**EXERCISE**
Taking each line of the records in turn, count those containing "sources" and report only the number.
RECORDED DATA Start Marker
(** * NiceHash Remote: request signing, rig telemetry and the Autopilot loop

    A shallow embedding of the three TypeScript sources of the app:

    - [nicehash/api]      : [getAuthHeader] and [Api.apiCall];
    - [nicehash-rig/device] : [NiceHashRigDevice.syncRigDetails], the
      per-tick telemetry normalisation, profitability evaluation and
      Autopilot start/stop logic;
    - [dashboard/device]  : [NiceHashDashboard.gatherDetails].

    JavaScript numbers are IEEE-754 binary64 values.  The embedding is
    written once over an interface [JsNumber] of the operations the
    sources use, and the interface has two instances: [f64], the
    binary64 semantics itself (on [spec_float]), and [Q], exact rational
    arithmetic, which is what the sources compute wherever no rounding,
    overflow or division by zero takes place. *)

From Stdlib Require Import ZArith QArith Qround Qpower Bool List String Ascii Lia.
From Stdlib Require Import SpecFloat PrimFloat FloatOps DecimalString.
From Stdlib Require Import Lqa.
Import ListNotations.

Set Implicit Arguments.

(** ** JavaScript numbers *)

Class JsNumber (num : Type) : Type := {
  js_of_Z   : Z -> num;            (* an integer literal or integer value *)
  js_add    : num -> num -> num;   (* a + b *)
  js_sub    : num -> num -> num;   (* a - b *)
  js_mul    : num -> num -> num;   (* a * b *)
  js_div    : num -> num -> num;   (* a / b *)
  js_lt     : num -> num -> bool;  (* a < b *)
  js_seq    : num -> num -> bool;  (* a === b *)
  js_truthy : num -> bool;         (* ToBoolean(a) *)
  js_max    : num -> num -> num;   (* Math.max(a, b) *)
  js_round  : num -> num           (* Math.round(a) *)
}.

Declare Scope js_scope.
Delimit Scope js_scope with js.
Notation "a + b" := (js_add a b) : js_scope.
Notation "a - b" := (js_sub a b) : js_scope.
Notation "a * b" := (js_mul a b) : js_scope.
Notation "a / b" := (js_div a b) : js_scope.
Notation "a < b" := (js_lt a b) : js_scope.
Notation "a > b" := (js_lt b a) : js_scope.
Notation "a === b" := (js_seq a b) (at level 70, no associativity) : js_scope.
RECORDED DATA End Marker
RECORDED DATA Start Marker
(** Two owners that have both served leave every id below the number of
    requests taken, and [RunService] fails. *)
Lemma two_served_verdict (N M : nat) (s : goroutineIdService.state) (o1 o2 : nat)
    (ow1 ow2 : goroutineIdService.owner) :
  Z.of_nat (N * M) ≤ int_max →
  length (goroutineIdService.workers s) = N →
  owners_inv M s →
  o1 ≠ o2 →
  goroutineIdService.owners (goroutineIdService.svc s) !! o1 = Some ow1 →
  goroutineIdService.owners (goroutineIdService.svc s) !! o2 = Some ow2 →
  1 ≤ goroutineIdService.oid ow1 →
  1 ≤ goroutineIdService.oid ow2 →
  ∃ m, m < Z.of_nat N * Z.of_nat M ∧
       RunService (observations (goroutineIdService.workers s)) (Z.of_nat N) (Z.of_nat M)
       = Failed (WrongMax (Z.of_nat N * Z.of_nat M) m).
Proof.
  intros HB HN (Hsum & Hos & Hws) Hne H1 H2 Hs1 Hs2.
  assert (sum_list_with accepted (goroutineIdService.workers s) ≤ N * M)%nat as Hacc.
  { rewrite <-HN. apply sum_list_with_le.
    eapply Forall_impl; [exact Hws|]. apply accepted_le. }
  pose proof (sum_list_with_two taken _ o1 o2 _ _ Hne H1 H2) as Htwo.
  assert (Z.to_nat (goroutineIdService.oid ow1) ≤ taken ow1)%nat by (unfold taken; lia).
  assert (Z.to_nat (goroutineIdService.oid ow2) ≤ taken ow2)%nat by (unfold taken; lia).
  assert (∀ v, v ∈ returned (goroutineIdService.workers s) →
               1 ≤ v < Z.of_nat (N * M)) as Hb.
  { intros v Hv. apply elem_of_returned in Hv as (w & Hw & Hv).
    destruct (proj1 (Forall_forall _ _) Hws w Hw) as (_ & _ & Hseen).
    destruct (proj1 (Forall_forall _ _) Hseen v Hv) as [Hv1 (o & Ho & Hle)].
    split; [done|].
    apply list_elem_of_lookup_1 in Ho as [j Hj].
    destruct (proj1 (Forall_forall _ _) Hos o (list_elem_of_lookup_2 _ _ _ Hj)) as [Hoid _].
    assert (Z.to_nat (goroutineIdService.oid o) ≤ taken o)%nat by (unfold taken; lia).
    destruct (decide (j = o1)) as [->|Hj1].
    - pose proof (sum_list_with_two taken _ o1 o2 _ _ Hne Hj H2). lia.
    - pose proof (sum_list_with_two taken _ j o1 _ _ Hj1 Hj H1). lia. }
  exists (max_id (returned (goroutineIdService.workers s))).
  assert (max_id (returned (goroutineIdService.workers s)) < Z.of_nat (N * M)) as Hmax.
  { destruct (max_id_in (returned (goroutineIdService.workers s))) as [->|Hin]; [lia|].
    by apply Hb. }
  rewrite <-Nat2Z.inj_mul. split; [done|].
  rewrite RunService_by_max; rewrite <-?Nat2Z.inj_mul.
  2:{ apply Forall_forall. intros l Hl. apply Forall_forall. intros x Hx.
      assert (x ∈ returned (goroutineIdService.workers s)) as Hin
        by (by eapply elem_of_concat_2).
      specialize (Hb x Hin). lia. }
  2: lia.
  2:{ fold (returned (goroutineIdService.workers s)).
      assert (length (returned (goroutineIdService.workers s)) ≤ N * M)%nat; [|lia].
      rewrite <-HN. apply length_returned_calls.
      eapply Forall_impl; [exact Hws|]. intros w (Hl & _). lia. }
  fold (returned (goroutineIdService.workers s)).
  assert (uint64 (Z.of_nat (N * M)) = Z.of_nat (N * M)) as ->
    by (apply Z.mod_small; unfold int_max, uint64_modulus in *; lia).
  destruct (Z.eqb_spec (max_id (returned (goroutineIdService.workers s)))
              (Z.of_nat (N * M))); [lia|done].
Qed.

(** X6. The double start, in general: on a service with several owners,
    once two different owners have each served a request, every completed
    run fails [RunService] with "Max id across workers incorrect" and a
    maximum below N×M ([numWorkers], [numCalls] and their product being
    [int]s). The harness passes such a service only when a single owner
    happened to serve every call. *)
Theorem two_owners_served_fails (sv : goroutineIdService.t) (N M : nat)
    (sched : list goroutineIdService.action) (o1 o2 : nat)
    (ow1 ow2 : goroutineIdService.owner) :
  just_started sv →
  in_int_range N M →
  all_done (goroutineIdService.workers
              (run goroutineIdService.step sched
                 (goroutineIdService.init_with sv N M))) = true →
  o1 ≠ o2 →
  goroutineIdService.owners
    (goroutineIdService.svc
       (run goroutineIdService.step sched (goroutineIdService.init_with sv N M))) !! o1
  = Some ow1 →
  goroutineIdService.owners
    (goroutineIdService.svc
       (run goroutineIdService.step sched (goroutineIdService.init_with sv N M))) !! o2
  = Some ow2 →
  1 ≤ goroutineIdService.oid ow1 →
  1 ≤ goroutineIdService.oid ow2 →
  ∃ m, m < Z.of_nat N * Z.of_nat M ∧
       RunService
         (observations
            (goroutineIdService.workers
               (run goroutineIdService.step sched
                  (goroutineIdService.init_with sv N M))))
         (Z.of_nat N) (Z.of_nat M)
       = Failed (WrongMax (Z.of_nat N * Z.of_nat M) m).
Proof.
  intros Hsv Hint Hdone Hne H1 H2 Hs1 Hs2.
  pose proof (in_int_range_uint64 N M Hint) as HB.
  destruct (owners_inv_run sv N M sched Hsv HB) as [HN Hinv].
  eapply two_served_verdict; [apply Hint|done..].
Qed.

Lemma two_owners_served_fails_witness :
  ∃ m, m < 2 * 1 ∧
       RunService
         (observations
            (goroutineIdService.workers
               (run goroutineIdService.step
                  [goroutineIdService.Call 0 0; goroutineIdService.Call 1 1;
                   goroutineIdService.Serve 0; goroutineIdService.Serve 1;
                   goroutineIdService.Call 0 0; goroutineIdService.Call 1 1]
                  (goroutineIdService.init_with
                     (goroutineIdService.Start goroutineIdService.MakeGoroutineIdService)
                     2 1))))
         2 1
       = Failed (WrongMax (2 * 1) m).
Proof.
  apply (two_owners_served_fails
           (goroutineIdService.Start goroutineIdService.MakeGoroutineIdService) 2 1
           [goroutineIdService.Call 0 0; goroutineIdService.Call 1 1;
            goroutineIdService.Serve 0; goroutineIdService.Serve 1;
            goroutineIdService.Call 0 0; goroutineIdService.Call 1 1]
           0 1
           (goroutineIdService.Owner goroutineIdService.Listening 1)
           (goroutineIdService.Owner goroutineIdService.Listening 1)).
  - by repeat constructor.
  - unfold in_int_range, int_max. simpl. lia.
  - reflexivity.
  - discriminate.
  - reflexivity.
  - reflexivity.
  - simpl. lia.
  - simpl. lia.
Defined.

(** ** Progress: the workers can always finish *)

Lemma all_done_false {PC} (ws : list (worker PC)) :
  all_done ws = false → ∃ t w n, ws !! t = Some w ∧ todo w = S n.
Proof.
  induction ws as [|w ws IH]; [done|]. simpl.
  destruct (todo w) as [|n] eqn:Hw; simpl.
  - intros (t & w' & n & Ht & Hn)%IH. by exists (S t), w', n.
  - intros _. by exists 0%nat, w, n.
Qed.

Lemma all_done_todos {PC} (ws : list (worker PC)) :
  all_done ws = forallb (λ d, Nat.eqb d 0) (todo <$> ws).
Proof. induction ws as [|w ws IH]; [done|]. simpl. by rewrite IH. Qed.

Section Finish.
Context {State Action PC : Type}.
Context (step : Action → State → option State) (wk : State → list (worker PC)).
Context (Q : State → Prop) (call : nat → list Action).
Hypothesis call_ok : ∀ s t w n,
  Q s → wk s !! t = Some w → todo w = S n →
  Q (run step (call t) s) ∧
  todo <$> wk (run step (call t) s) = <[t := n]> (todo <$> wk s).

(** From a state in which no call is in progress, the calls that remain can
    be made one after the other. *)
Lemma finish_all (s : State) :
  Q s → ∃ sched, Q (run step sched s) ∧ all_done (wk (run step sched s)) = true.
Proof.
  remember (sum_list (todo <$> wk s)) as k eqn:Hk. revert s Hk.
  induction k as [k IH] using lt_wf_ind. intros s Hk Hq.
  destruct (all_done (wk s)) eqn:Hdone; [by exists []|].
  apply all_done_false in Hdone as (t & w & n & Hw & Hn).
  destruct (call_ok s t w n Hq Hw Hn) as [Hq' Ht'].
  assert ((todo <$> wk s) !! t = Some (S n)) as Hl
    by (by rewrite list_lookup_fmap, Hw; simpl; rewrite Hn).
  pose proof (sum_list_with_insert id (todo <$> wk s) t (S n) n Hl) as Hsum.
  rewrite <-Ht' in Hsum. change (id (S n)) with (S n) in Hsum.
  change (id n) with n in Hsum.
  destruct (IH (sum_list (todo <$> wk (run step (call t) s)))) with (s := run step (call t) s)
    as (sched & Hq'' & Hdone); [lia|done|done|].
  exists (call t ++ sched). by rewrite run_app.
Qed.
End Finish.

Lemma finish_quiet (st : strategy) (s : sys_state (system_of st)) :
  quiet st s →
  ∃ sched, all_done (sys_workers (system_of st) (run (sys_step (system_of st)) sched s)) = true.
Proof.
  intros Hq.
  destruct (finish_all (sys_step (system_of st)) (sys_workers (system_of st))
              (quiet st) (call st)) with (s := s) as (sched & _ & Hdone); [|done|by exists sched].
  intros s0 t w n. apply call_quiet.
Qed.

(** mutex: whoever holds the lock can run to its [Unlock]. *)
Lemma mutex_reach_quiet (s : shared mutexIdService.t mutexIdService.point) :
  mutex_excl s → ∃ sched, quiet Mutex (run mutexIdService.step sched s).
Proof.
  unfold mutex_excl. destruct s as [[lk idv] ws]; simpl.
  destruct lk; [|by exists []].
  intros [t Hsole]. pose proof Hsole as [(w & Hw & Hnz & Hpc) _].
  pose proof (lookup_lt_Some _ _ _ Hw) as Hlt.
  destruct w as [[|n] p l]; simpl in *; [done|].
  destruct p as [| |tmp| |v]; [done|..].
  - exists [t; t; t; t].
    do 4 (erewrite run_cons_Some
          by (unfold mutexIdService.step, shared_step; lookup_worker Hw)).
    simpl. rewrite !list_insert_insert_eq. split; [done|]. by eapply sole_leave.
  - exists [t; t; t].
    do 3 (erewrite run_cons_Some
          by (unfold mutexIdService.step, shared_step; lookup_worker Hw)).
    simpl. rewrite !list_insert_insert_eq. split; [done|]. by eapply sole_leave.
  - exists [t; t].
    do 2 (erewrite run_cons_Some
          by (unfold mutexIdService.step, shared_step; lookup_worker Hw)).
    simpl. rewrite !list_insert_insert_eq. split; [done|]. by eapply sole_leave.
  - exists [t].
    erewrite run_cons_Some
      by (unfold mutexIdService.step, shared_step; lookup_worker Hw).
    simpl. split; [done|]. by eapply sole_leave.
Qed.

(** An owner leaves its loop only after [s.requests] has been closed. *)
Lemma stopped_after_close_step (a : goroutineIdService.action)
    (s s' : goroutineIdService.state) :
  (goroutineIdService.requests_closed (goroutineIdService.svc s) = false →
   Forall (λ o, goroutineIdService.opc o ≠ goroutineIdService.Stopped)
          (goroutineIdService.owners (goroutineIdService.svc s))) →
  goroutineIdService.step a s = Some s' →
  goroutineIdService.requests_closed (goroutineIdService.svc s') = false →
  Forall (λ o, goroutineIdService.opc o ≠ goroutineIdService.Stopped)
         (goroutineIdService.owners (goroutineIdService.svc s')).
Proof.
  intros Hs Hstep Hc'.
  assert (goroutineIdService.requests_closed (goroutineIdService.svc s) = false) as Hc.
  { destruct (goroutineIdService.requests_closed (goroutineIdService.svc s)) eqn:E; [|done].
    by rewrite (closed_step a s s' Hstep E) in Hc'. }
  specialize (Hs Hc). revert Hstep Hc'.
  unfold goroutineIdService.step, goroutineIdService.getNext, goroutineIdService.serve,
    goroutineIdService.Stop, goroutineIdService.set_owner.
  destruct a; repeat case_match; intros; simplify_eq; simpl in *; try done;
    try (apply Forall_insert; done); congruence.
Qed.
RECORDED DATA End Marker
**SOLVED PROBLEM**
3